Tuesday, January 20, 2009

A Pastor for the Nation: Rev. Joseph E. Lowery

From what I've been reading on various blogs (admittedly, progressive ones, though I scan widely), the response to Rev. Joseph E. Lowery's benediction at today's inauguration was phenomenal. I'm reading that there were loud amens from many in the audience when he finished his benediction.

By contrast, Rev. Rick Warren received a lukewarm welcome at best, according to many blogs I'm reading. A scattering of applause, a few boos, a sense of relief when he had finished orating.

The difference in how the two pastors were received seems significant to me. It has been clear to many observers for some time that Rev. Warren has been positioning himself to inherit Billy Graham's mantle and be the new pastor to the nation.

It's also clear to me that the nation, at least, insofar as it was represented at this inaugural ceremony, has spoken. It wants a very different kind of pastor.
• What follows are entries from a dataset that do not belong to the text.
(* ===== verification/Faucet.v ===== *)
(** * cmd/frg-faucet: paying out test coins (main.go)

    A request is handled in two parts: the checks, among them the rate limit,
    and then, holding the faucet's mutex, the payment.  Other requests can run
    between the two.  The decoded JSON body, the clock and the node's answers
    are arguments. *)

From S2P Require Import Prelude GoBytes Errors Platform Hex Tx TxProofs TxSigProofs KV Denom Ledger Staking Gas Mint Node Tree Contract.
From S2P Require Import BlockStore Telemetry StateMachine Vote BlockLoop Round Engine Gossip Rpc RpcProofs Client Wallet.

Module faucet.

Definition defaultFaucetAmount : Z := 100.

(** HTTP status codes. *)
Definition StatusOK : Z := 200.
Definition StatusBadRequest : Z := 400.
Definition StatusMethodNotAllowed : Z := 405.
Definition StatusTooManyRequests : Z := 429.
Definition StatusInternalServerError : Z := 500.
Definition StatusBadGateway : Z := 502.

Record faucet (B : Type) : Type := mkFaucet { kp : keys.Keypair; db : B; chainID : bytes }.
Arguments mkFaucet {B}. Arguments kp {B}. Arguments db {B}. Arguments chainID {B}.

(** int64 arithmetic wraps around. *)
Definition int64_of (z : Z) : Z := (z + two63) mod two64 - two63.

Definition int64ToBytes (v : Z) : bytes := be_enc 8 v.

Definition int64FromBytes (b : bytes) : res Z :=
  let* s := slice (E := error) b 0 8 in Ok (int64_of (be_dec s)).

Section Faucet.
Context `{Platform} {B : Type} `{KV B}.
Implicit Types (f : faucet B) (n : wallet.Node).

(** A Go slice index out of range panics; the HTTP server ends the request. *)
(** [loadKeypair] of what reading the file gives: a seed or a private key. *)
Definition loadKeypair (file : res bytes) : res keys.Keypair :=
  let* data := file in
  if zlen data =? 32 then Ok (keys.NewKeypairFromSeed (mk_arr 32 data)) else
  if zlen data =? 64 then Ok (keys.NewKeypairFromPrivateKey (mk_arr 64 data)) else
  failf "invalid key length".

Definition isRateLimited f (pubkey : arr 32) (now : Z) : res bool :=
  let* last := match kv_Get (db f) pubkey with Some v => int64FromBytes v | None => Ok 0 end in
  Ok (int64_of (now - last) <? 60).

Definition recordRequest f (pubkey : arr 32) (now : Z) : faucet B :=
  mkFaucet (kp f) (kv_Put (db f) pubkey (int64ToBytes now)) (chainID f).

Definition getNonce f n : res Z :=
  let* nonce := wallet.GetAccount n (keys.PublicKey (kp f)) in Ok (wrap64 (nonce + 1)).

(** The checks: the recipient, or the status of the answer. *)
Definition admissible f (post : bool) (body : option bytes) (now : Z) : res (Z + arr 32) :=
  if negb post then Ok (inl StatusMethodNotAllowed) else
  match body with
  | None => Ok (inl StatusBadRequest)
  | Some pubkey =>
    match hex_DecodeString pubkey with
    | None => Ok (inl StatusBadRequest)
    | Some pubkeyBytes =>
      if negb (zlen pubkeyBytes =? 32) then Ok (inl StatusBadRequest) else
      let recipient := mk_arr 32 pubkeyBytes in
      let* limited := isRateLimited f recipient now in
      Ok (if (limited : bool) then inl StatusTooManyRequests else inr recipient)
    end
  end.

Definition payment f (recipient : arr 32) (nonce : Z) : tx.Tx :=
  tx.mkTx tx.TxTypeTransfer (str "faucet") (str "user") (Some defaultFaucetAmount) nonce (keys.PublicKey (kp f)) recipient
    (zero_arr 64) (zero_arr 64) 0 (zero_arr 32) 0 [] [] [] [] [].

(** The part under the mutex: the faucet afterwards, what was submitted, the status. *)
Definition pay f n (recipient : arr 32) (now : Z) : faucet B * list bytes * Z :=
  match getNonce f n with
  | Ok nonce =>
    match tx.SignSenderForChain (payment f recipient nonce) (kp f) (chainID f) with
    | Ok sig =>
      match tx.Serialize (set_SenderSig sig (payment f recipient nonce)) with
      | Ok txBytes =>
        match wallet.SubmitTx n txBytes with
        | Ok true => (recordRequest f recipient now, [txBytes], StatusOK)
        | _ => (f, [txBytes], StatusBadGateway)
        end
      | _ => (f, [], StatusInternalServerError)
      end
    | _ => (f, [], StatusInternalServerError)
    end
  | _ => (f, [], StatusBadGateway)
  end.

(** A request handled with nothing in between. *)
Definition handleFaucet f n (post : bool) (body : option bytes) (checked recorded : Z) : faucet B * list bytes * res Z :=
  match admissible f post body checked with
  | Ok (inl status) => (f, [], Ok status)
  | Ok (inr recipient) => let '(f, sent, status) := pay f n recipient recorded in (f, sent, Ok status)
  | Err e => (f, [], Err e)
  | Panic => (f, [], Panic)
  end.

Definition StatusNotFound : Z := 404.

(** The routes of [main]. *)
Definition serveHTTP f n (path : bytes) (post : bool) (body : option bytes) (checked recorded : Z) : faucet B * list bytes * res Z :=
  if bool_decide (path = str "/faucet") then handleFaucet f n post body checked recorded else
  (f, [], Ok (if bool_decide (path = str "/health") then StatusOK else StatusNotFound)).

(** What is written with a status: [ok] only with 200. *)
Definition faucetResponse (status : Z) (txid err : bytes) : wallet.FaucetResult :=
  if status =? StatusOK then wallet.mkFaucetResult true txid [] else wallet.mkFaucetResult false [] err.

(** ** Requests that overlap *)
Record system : Type := mkSystem
  { state : faucet B;
    waiting : list (arr 32);                (* admitted, not yet paid *)
    paid : list (arr 32 * Z) }.             (* history: recipients and times *)

Inductive event : Type :=
| Arrive (post : bool) (body : option bytes) (now : Z)
| Serve (i : nat) (n : wallet.Node) (now : Z).

Definition step (s : system) (ev : event) : system :=
  match ev with
  | Arrive post body now =>
    match admissible (state s) post body now with
    | Ok (inr recipient) => mkSystem (state s) (waiting s ++ [recipient]) (paid s)
    | _ => s
    end
  | Serve i n now =>
    match waiting s !! i with
    | None => s
    | Some recipient =>
      let '(f, _, status) := pay (state s) n recipient now in
      mkSystem f (take i (waiting s) ++ drop (S i) (waiting s)) (if status =? StatusOK then paid s ++ [(recipient, now)] else paid s)
    end
  end.
End Faucet.
End faucet.

(** * cmd/frg-faucet: the rate limit, and what overlapping requests do to it *)

Import faucet.

(** Times are positive and far below the limit of int64. *)
Definition time_ok (t : Z) : Prop := 0 <= t < 2 ^ 62.

Lemma int64_of_small z : - two63 <= z < two63 -> int64_of z = z.
Proof. intros Hz. unfold int64_of. rewrite Z.mod_small; unfold two63, two64 in *; lia. Qed.

Lemma int64_roundtrip t : time_ok t -> int64FromBytes (int64ToBytes t) = Ok t.
Proof.
  unfold time_ok. intros Ht. unfold int64FromBytes, int64ToBytes.
  rewrite slice_ok by (rewrite ?zlen_be_enc; lia). cbn [obind]. rewrite drop_0, firstn_all2 by (by rewrite be_enc_length).
  rewrite be_dec_enc_small by (cbn; lia). rewrite int64_of_small; [done|]. unfold two63. lia.
Qed.

Section Rate.
Context `{Platform} {B : Type} `{KVLaws B}.
Implicit Types (f : faucet B).

(** One request: what it asks, what the node answers, and when it is checked and recorded. *)
Record request : Type := mkRequest
  { node : wallet.Node; post : bool; body : option bytes; checked : Z; recorded : Z }.

(** The payments of requests handled one after the other. *)
Fixpoint payments f (rs : list request) : list (arr 32 * (Z * Z)) :=
  match rs with
  | [] => []
  | r :: rest =>
    match admissible f (post r) (body r) (checked r) with
    | Ok (inr recipient) =>
      let '(f', _, status) := pay f (node r) recipient (recorded r) in
      (if status =? StatusOK then [(recipient, (checked r, recorded r))] else []) ++ payments f' rest
    | _ => payments f rest
    end
  end.

(** The clock runs forward. *)
Fixpoint clock_ok (from : Z) (rs : list request) : Prop :=
  match rs with
  | [] => True
  | r :: rest => from <= checked r <= recorded r /\ time_ok (recorded r) /\ clock_ok (recorded r) rest
  end.

Lemma pay_cases f n recipient now f' sent status :
  pay f n recipient now = (f', sent, status) ->
  (status = StatusOK /\ f' = recordRequest f recipient now) \/ (status <> StatusOK /\ f' = f).
Proof. unfold pay. repeat case_match; intros [= <- <- <-]; auto. Qed.

Lemma isRateLimited_get f (k : arr 32) now last :
  kv_Get (db f) k = Some (int64ToBytes last) -> time_ok last -> time_ok now ->
  isRateLimited f k now = Ok (now - last <? 60).
Proof.
  intros Hg Hl Hn. unfold isRateLimited. rewrite Hg, int64_roundtrip by done. cbn [obind].
  rewrite int64_of_small; [done|]. unfold time_ok, two63 in *. lia.
Qed.

Lemma admissible_inv f p b now recipient :
  admissible f p b now = Ok (inr recipient) -> isRateLimited f recipient now = Ok false.
Proof.
  unfold admissible. intros Ha. destruct p; [|done]. destruct b as [pk|]; [|done]. cbn [negb] in Ha.
  destruct (hex_DecodeString pk) as [raw|]; [|done]. destruct (negb (zlen raw =? 32)); [done|].
  apply obind_ok_inv in Ha as ([] & Hl & Ha); [done|]. apply Ok_inj in Ha. by injection Ha as <-.
Qed.

(** After a payment to [k] recorded at [t], later ones to [k] are checked at least a minute later. *)
Lemma later_payments f (k : arr 32) t now rs :
  kv_Get (db f) k = Some (int64ToBytes t) -> time_ok t -> t <= now -> clock_ok now rs ->
  Forall (fun p => fst p = k -> t + 60 <= fst (snd p)) (payments f rs).
Proof.
  revert f t now. induction rs as [|r rs IH]; intros f t now Hg Ht Hle Hc; cbn [payments clock_ok] in *; [constructor|].
  destruct Hc as (Hc1 & Hc2 & Hc3).
  assert (time_ok (checked r)) as Hck by (unfold time_ok in *; lia).
  destruct (admissible f _ _ _) as [[|recipient]| |] eqn:Ea; try by (apply (IH f t (recorded r)); [..|lia|]).
  apply admissible_inv in Ea. destruct (pay f _ recipient _) as [[f' sent] status] eqn:Ep.
  apply pay_cases in Ep as [[-> ->]|[Hs ->]].
  - rewrite Z.eqb_refl. cbn [app]. constructor.
    + cbn [fst snd]. intros ->. rewrite (isRateLimited_get f k _ t) in Ea by done. apply Ok_inj, Z.ltb_ge in Ea. lia.
    + destruct (decide (recipient = k)) as [->|Hne].
      * rewrite (isRateLimited_get f k _ t) in Ea by done. apply Ok_inj, Z.ltb_ge in Ea.
        eapply Forall_impl; [apply (IH _ (recorded r) (recorded r))|].
        -- cbn [recordRequest db]. by rewrite kv_get_put, decide_True.
        -- done.
        -- lia.
        -- done.
        -- cbn. intros p Hp Hk. specialize (Hp Hk). lia.
      * apply (IH _ t (recorded r)); [|done|lia|done]. cbn [recordRequest db]. rewrite kv_get_put, decide_False; [done|].
        intros He. by apply Hne, arr_eq.
  - rewrite (proj2 (Z.eqb_neq _ _)) by done. cbn [app]. apply (IH f t (recorded r)); [done|done|lia|done].
Qed.

(** One payment a minute.  If requests are handled one after the other, two payments to
    one key are at least sixty seconds apart: the later one is checked sixty
    seconds after the earlier one was recorded. *)
Theorem faucet_rate_limited f rs from :
  0 <= from -> clock_ok from rs ->
  StronglySorted (fun p q => fst p = fst q -> snd (snd p) + 60 <= fst (snd q)) (payments f rs).
Proof.
  revert f from. induction rs as [|r rs IH]; intros f from Hf Hc; cbn [payments clock_ok] in *; [constructor|].
  destruct Hc as (Hc1 & Hc2 & Hc3). assert (0 <= recorded r) by (unfold time_ok in *; lia).
  destruct (admissible f _ _ _) as [[|recipient]| |] eqn:Ea; try by (apply (IH f (recorded r))).
  destruct (pay f _ recipient _) as [[f' sent] status] eqn:Ep.
  apply pay_cases in Ep as [[-> ->]|[Hs ->]].
  - rewrite Z.eqb_refl. cbn [app]. constructor; [by apply (IH _ (recorded r))|].
    assert (kv_Get (db (recordRequest f recipient (recorded r))) recipient = Some (int64ToBytes (recorded r))) as Hget
      by (cbn [recordRequest db]; by rewrite kv_get_put, decide_True).
    pose proof (later_payments _ recipient (recorded r) (recorded r) rs Hget Hc2 ltac:(lia) Hc3) as Hl.
    eapply Forall_impl; [exact Hl|]. cbn. intros p Hp Hk. by apply Hp.
  - rewrite (proj2 (Z.eqb_neq _ _)) by done. by apply (IH f (recorded r)).
Qed.

(** Whether a payment succeeds does not depend on what has been recorded. *)
Lemma pay_status f k t n recipient now : snd (pay (recordRequest f k t) n recipient now) = snd (pay f n recipient now).
Proof.
  unfold pay. change (getNonce (recordRequest f k t) n) with (getNonce f n). destruct (getNonce f n) as [nonce| |]; [|done..].
  change (payment (recordRequest f k t) recipient nonce) with (payment f recipient nonce). cbn [recordRequest kp chainID].
  destruct (tx.SignSenderForChain _ _ _) as [sig| |]; [|done..]. destruct (tx.Serialize _) as [raw| |]; [|done..].
  by destruct (wallet.SubmitTx n raw) as [[]| |].
Qed.

(** Overlapping requests are not limited.  However many requests for one key arrive before
    the first of them is served, all are paid when the node takes the
    transactions: k payments at once instead of one a minute. *)
Theorem faucet_race f key recipient now n k :
  admissible f true (Some key) now = Ok (inr recipient) -> snd (pay f n recipient now) = StatusOK ->
  paid (foldl step (mkSystem f [] []) (replicate k (Arrive true (Some key) now) ++ replicate k (Serve 0 n now)))
    = replicate k (recipient, now).
Proof.
  intros Ha Hp. rewrite foldl_app.
  assert (forall m ws ps, foldl step (mkSystem f ws ps) (replicate m (Arrive true (Some key) now)) = mkSystem f (ws ++ replicate m recipient) ps) as Harr.
  { induction m as [|m IHm]; intros ws ps; cbn [replicate foldl]; [by rewrite app_nil_r|].
    unfold step at 2. cbn [state]. rewrite Ha. cbn [waiting paid]. rewrite IHm, <- app_assoc. done. }
  rewrite Harr, app_nil_l. clear Ha Harr.
  assert (forall m g ps, snd (pay g n recipient now) = StatusOK ->
    paid (foldl step (mkSystem g (replicate m recipient) ps) (replicate m (Serve 0 n now))) = ps ++ replicate m (recipient, now)) as Hsrv;
    [|by apply (Hsrv k f [])].
  induction m as [|m IHm]; intros g ps Hg; cbn [replicate foldl]; [by rewrite app_nil_r|].
  unfold step at 2. cbn [waiting state lookup list_lookup]. pose proof (pay_status g recipient now n recipient now) as Hrec.
  destruct (pay g n recipient now) as [[f' sent] status] eqn:Ep. cbn [snd] in Hg, Hrec. subst status.
  apply pay_cases in Ep as [[_ ->]|[? _]]; [|done]. rewrite Z.eqb_refl. cbn [take app drop paid waiting].
  rewrite IHm, <- app_assoc by done. done.
Qed.
End Rate.

(** The wallet takes the answer of the faucet for what it is: success exactly when
    the handler ended with 200. *)
Lemma faucet_answer_read status line txid err :
  snd (wallet.RequestFaucet (Ok (status, line, Ok (faucetResponse status txid err)))) = Ok tt <-> status = StatusOK.
Proof.
  unfold faucetResponse. destruct (Z.eqb_spec status StatusOK) as [->|Hne]; cbn; [done|]. rewrite orb_true_r. by split.
Qed.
The right-wing hate machine has been working overtime in the last few days to depict supporters of Bishop Gene Robinson and critics of Rev. Rick Warren as godless secularists intent on removing religion from the land.

I think what we saw happen today with the two pastors involved in the inauguration is a clear indicator that the nation wants a different kind of religion than that offered by Rev. Rick Warren. People are tired of the religious right and its misrepresentation of authentic faith for political ends. They see through the machinations of this essentially political, not religious, movement and they are tired of those machinations, even in the recycled kinder and gentler packaging of Rev. Warren.

It is not religion people are throwing away when they turn their backs on Rev. Warren. It's his kind of religion. A politicized gospel that thrives on turning some human beings into enemies, and then justifying our abuse of those "enemies" on "religious" grounds . . . . People are sick to death of being encouraged to hate in the name of God.

It seems clear from the very different response given to Rev. Warren and Rev. Lowery that many Americans would welcome the kind of religion Rev. Lowery represents: inclusive rather than exclusive, loving rather than hating, building rather than tearing down, engaging our energy in the political and cultural spheres to make the world better, not to condemn it and to attack those seeking to craft a better culture. A Christianity that opens to the contributions of the other religions of the world--Islam, Judaism, Buddhism, Hinduism, the religions of Africa and Polynesia, and so on. A Christianity that places love and understanding ahead of hate and condemnation.

Two evangelicalisms: that of the largely white religious right, and that of the black church. If the response to the two pastors who prayed at the inauguration today is any indication, the American people increasingly recognize the latter as a more adequate embodiment of the Christian gospel than the former. If we are to continue the tradition of having a nation's pastor, and if that pastor has to be Christian, then I think the verdict is clear: Rev. Lowery. Not Rev. Warren.

And what will the new administration take from what happened today? Perhaps one lesson is to stop trying to appease those on the far right who use religion to divide us. Stop giving power to a movement that many of us want to see fall by the wayside, because it is trying to tear apart our democratic institutions.

Stop calculating, trying to end up on the expedient side. Do the right thing. Stop listening to those who try to take the political pulse of the nation, while ignoring the demands of conscience.

There's still work to be done. While we were permitted to hear and weigh the words of Rev. Lowery and Rev. Warren, "technical" problems and scheduling oversights prevented us from even hearing what Bishop Robinson had to say.

There's a parable here. The evangelicalism of venerable civil rights leaders of the black church has brought us to a very good place, and we need to continue in that place. But to the extent that the black church in recent years has allowed itself to be courted by the religious right, and to sell out its historic commitment to human rights for all when it comes to gay brothers and sisters, there's still work to be done. To the extent that Rev. Lowery's United Methodist church continues to belie its claim to have an open mind and heart and open doors, while it treats gay human beings as second-class human beings, there is work to be done.

The voice of Gene Robinson should count, too. And it is impossible to justify the structures of exclusion that silenced him yesterday, if we take seriously what Rev. Lowery said in his prayer. It's time to stop the hating, and to end all the little self-justifying maneuvers by which we assure ourselves that the way we treat our gay and lesbian brothers and sisters is not really hateful.

It's time to listen carefully to the witness of venerable pastors like Rev. Lowery, who have spent years struggling to make their faith count as they sought to make society better, and to move forward with hope that we can build a more humane world. For all.